WHAT YOU ARE ASKED TO DO: Send back all of the records, each one exactly as written.
START PROVIDED MATERIAL
(** A round that does [step] when the result fits, and else [BNOSPACE]. *)
Definition round_ok : Prop := forall dst ls fs lo fid occ d len v,
  Inv dst ls fs lo -> lo <= fid -> fid_ok fid = true -> data_val (Bfldtype fid) d len = Some v ->
  0 <= occ < N -> blk_size (Bfldtype fid) v <= M ->
  exists dst' ls',
  if DATA_OFF + fsize (step fid occ v fs) <=? cap
  then op dst ls fid occ d len = Some (dst', ls', BOk tt) /\ Inv dst' ls' (step fid occ v fs) fid
  else op dst ls fid occ d len = Some (dst', ls', BFail (Some BNOSPACE)) /\ exists lo', Inv dst' ls' fs lo'.

Lemma koccs_le k (fs : list field) : 0 <= zlen (koccs fkey k fs) <= zlen fs.
Proof. unfold koccs, zlen. pose proof (length_filter (fun f : field => f.1 = k) fs). lia. Qed.

Lemma src_loop_ok R : round_ok -> forall fuel src P fP fR stail dst ls fs lo st st' bfldid occ len,
  ubf_data src (P ++ R) stail -> Forall2 blk_is fP P -> Forall2 blk_is fR R ->
  zlen (fP ++ fR) <= N -> Forall (fun b => zlen b <= M) R ->
  Bnext_pos st src 0 bfldid = Some (BOk st') -> p_cur_bfldid st' = blk_off P ->
  cur_occ st' = run_occ P R -> (length R < fuel)%nat ->
  Inv dst ls fs lo -> Forall (fun b => lo <= blk_fid b) R ->
  exists dst' ls' lo',
    src_loop fuel op src dst ls st bfldid occ len =
      Some (dst', if (merge_spec step cap (occ_list fP fR) fs).2 then BOk tt else BFail (Some BNOSPACE)) /\
    Inv dst' ls' (merge_spec step cap (occ_list fP fR) fs).1 lo'.
Proof.
  intros Hop. induction R as [|b R IH];
    intros [|fuel] src P fP fR stail dst ls fs lo st st' bfldid occ len Hu HFP HFR HN HS Hpos Hp Ho Hf HI Hlo;
    cbn [length] in Hf; try lia; cbn [src_loop]; unfold ndrx_Bnext; rewrite Hpos; cbn [mbind option_bind].
  - inversion HFR; subst. rewrite app_nil_r in Hu.
    rewrite (Bnext_ret_end st' src P stail) by done. cbn. by exists dst, ls, lo.
  - inversion HFR as [|f ? fR' ? Hfb HFR']; subst. pose proof Hfb as (Hbw & Hbf & Hbv).
    assert (ubf_data src ((P ++ [b]) ++ R) stail) as Hu' by by rewrite <- app_assoc.
    pose proof (Bnext_pos_step st' src P b R stail 0 Hu Hp Ho) as Hpos'.
    destruct (Bnext_ret_len st' src P b R stail f.2 bfldid occ len true Hu Hp Hbv) as (d & -> & Hdv).
    cbn [mbind option_bind no_found no_state no_bfldid no_occ no_len no_ptr Z.eqb Pos.eqb].
    apply Forall_cons in HS as [HSb HS], Hlo as [Hlob Hlo].
    assert (cur_occ st' = zlen (koccs fkey f.1 fP)) as Hocc
      by (rewrite Ho; cbn [run_occ]; by rewrite (koccs_blk_is _ fP P HFP), Hbf).
    unfold blk_type in Hdv. rewrite Hbf in *.
    destruct (Hop dst ls fs lo f.1 (cur_occ st') d (val_len f.2) f.2 HI Hlob) as (dst1 & ls1 & Hres); [|done| | |].
    { rewrite <- Hbf. by apply wf_blk_fid_ok. }
    { rewrite Hocc. pose proof (koccs_le f.1 fP). rewrite zlen_app, zlen_cons in HN. zl. }
    { by rewrite <- (blk_is_size f b Hfb). }
    cbn [occ_list merge_spec]. rewrite <- Hocc. destruct (DATA_OFF + _ <=? cap).
    + destruct Hres as [-> HI']. cbn [mbind option_bind fst snd].
      eapply (IH fuel src (P ++ [b]) (fP ++ [f]) fR' stail dst1 ls1 _ f.1 st' _ f.1 (cur_occ st') _ Hu');
        [| | | |exact Hpos'|..]; try done.
      * apply Forall2_app; [done|]. by constructor.
      * by rewrite <- app_assoc.
      * lia.
      * pose proof (ud_sorted _ _ _ Hu) as Hs. apply ksorted_app in Hs as (_ & Hs & _).
        apply StronglySorted_inv in Hs as [_ Hs]. by rewrite Hbf in Hs.
    + destruct Hres as [-> [lo' HI']]. cbn [mbind option_bind fst snd]. by exists dst1, ls1, lo'.
Qed.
END PROVIDED MATERIAL
SOLUTION TO THIS PROBLEM:
(** A round that does [step] when the result fits, and else [BNOSPACE]. *)
Definition round_ok : Prop := forall dst ls fs lo fid occ d len v,
  Inv dst ls fs lo -> lo <= fid -> fid_ok fid = true -> data_val (Bfldtype fid) d len = Some v ->
  0 <= occ < N -> blk_size (Bfldtype fid) v <= M ->
  exists dst' ls',
  if DATA_OFF + fsize (step fid occ v fs) <=? cap
  then op dst ls fid occ d len = Some (dst', ls', BOk tt) /\ Inv dst' ls' (step fid occ v fs) fid
  else op dst ls fid occ d len = Some (dst', ls', BFail (Some BNOSPACE)) /\ exists lo', Inv dst' ls' fs lo'.

Lemma koccs_le k (fs : list field) : 0 <= zlen (koccs fkey k fs) <= zlen fs.
Proof. unfold koccs, zlen. pose proof (length_filter (fun f : field => f.1 = k) fs). lia. Qed.

Lemma src_loop_ok R : round_ok -> forall fuel src P fP fR stail dst ls fs lo st st' bfldid occ len,
  ubf_data src (P ++ R) stail -> Forall2 blk_is fP P -> Forall2 blk_is fR R ->
  zlen (fP ++ fR) <= N -> Forall (fun b => zlen b <= M) R ->
  Bnext_pos st src 0 bfldid = Some (BOk st') -> p_cur_bfldid st' = blk_off P ->
  cur_occ st' = run_occ P R -> (length R < fuel)%nat ->
  Inv dst ls fs lo -> Forall (fun b => lo <= blk_fid b) R ->
  exists dst' ls' lo',
    src_loop fuel op src dst ls st bfldid occ len =
      Some (dst', if (merge_spec step cap (occ_list fP fR) fs).2 then BOk tt else BFail (Some BNOSPACE)) /\
    Inv dst' ls' (merge_spec step cap (occ_list fP fR) fs).1 lo'.
Proof.
  intros Hop. induction R as [|b R IH];
    intros [|fuel] src P fP fR stail dst ls fs lo st st' bfldid occ len Hu HFP HFR HN HS Hpos Hp Ho Hf HI Hlo;
    cbn [length] in Hf; try lia; cbn [src_loop]; unfold ndrx_Bnext; rewrite Hpos; cbn [mbind option_bind].
  - inversion HFR; subst. rewrite app_nil_r in Hu.
    rewrite (Bnext_ret_end st' src P stail) by done. cbn. by exists dst, ls, lo.
  - inversion HFR as [|f ? fR' ? Hfb HFR']; subst. pose proof Hfb as (Hbw & Hbf & Hbv).
    assert (ubf_data src ((P ++ [b]) ++ R) stail) as Hu' by by rewrite <- app_assoc.
    pose proof (Bnext_pos_step st' src P b R stail 0 Hu Hp Ho) as Hpos'.
    destruct (Bnext_ret_len st' src P b R stail f.2 bfldid occ len true Hu Hp Hbv) as (d & -> & Hdv).
    cbn [mbind option_bind no_found no_state no_bfldid no_occ no_len no_ptr Z.eqb Pos.eqb].
    apply Forall_cons in HS as [HSb HS], Hlo as [Hlob Hlo].
    assert (cur_occ st' = zlen (koccs fkey f.1 fP)) as Hocc
      by (rewrite Ho; cbn [run_occ]; by rewrite (koccs_blk_is _ fP P HFP), Hbf).
    unfold blk_type in Hdv. rewrite Hbf in *.
    destruct (Hop dst ls fs lo f.1 (cur_occ st') d (val_len f.2) f.2 HI Hlob) as (dst1 & ls1 & Hres); [|done| | |].
    { rewrite <- Hbf. by apply wf_blk_fid_ok. }
    { rewrite Hocc. pose proof (koccs_le f.1 fP). rewrite zlen_app, zlen_cons in HN. zl. }
    { by rewrite <- (blk_is_size f b Hfb). }
    cbn [occ_list merge_spec]. rewrite <- Hocc. destruct (DATA_OFF + _ <=? cap).
    + destruct Hres as [-> HI']. cbn [mbind option_bind fst snd].
      eapply (IH fuel src (P ++ [b]) (fP ++ [f]) fR' stail dst1 ls1 _ f.1 st' _ f.1 (cur_occ st') _ Hu');
        [| | | |exact Hpos'|..]; try done.
      * apply Forall2_app; [done|]. by constructor.
      * by rewrite <- app_assoc.
      * lia.
      * pose proof (ud_sorted _ _ _ Hu) as Hs. apply ksorted_app in Hs as (_ & Hs & _).
        apply StronglySorted_inv in Hs as [_ Hs]. by rewrite Hbf in Hs.
    + destruct Hres as [-> [lo' HI']]. cbn [mbind option_bind fst snd]. by exists dst1, ls1, lo'.
Qed.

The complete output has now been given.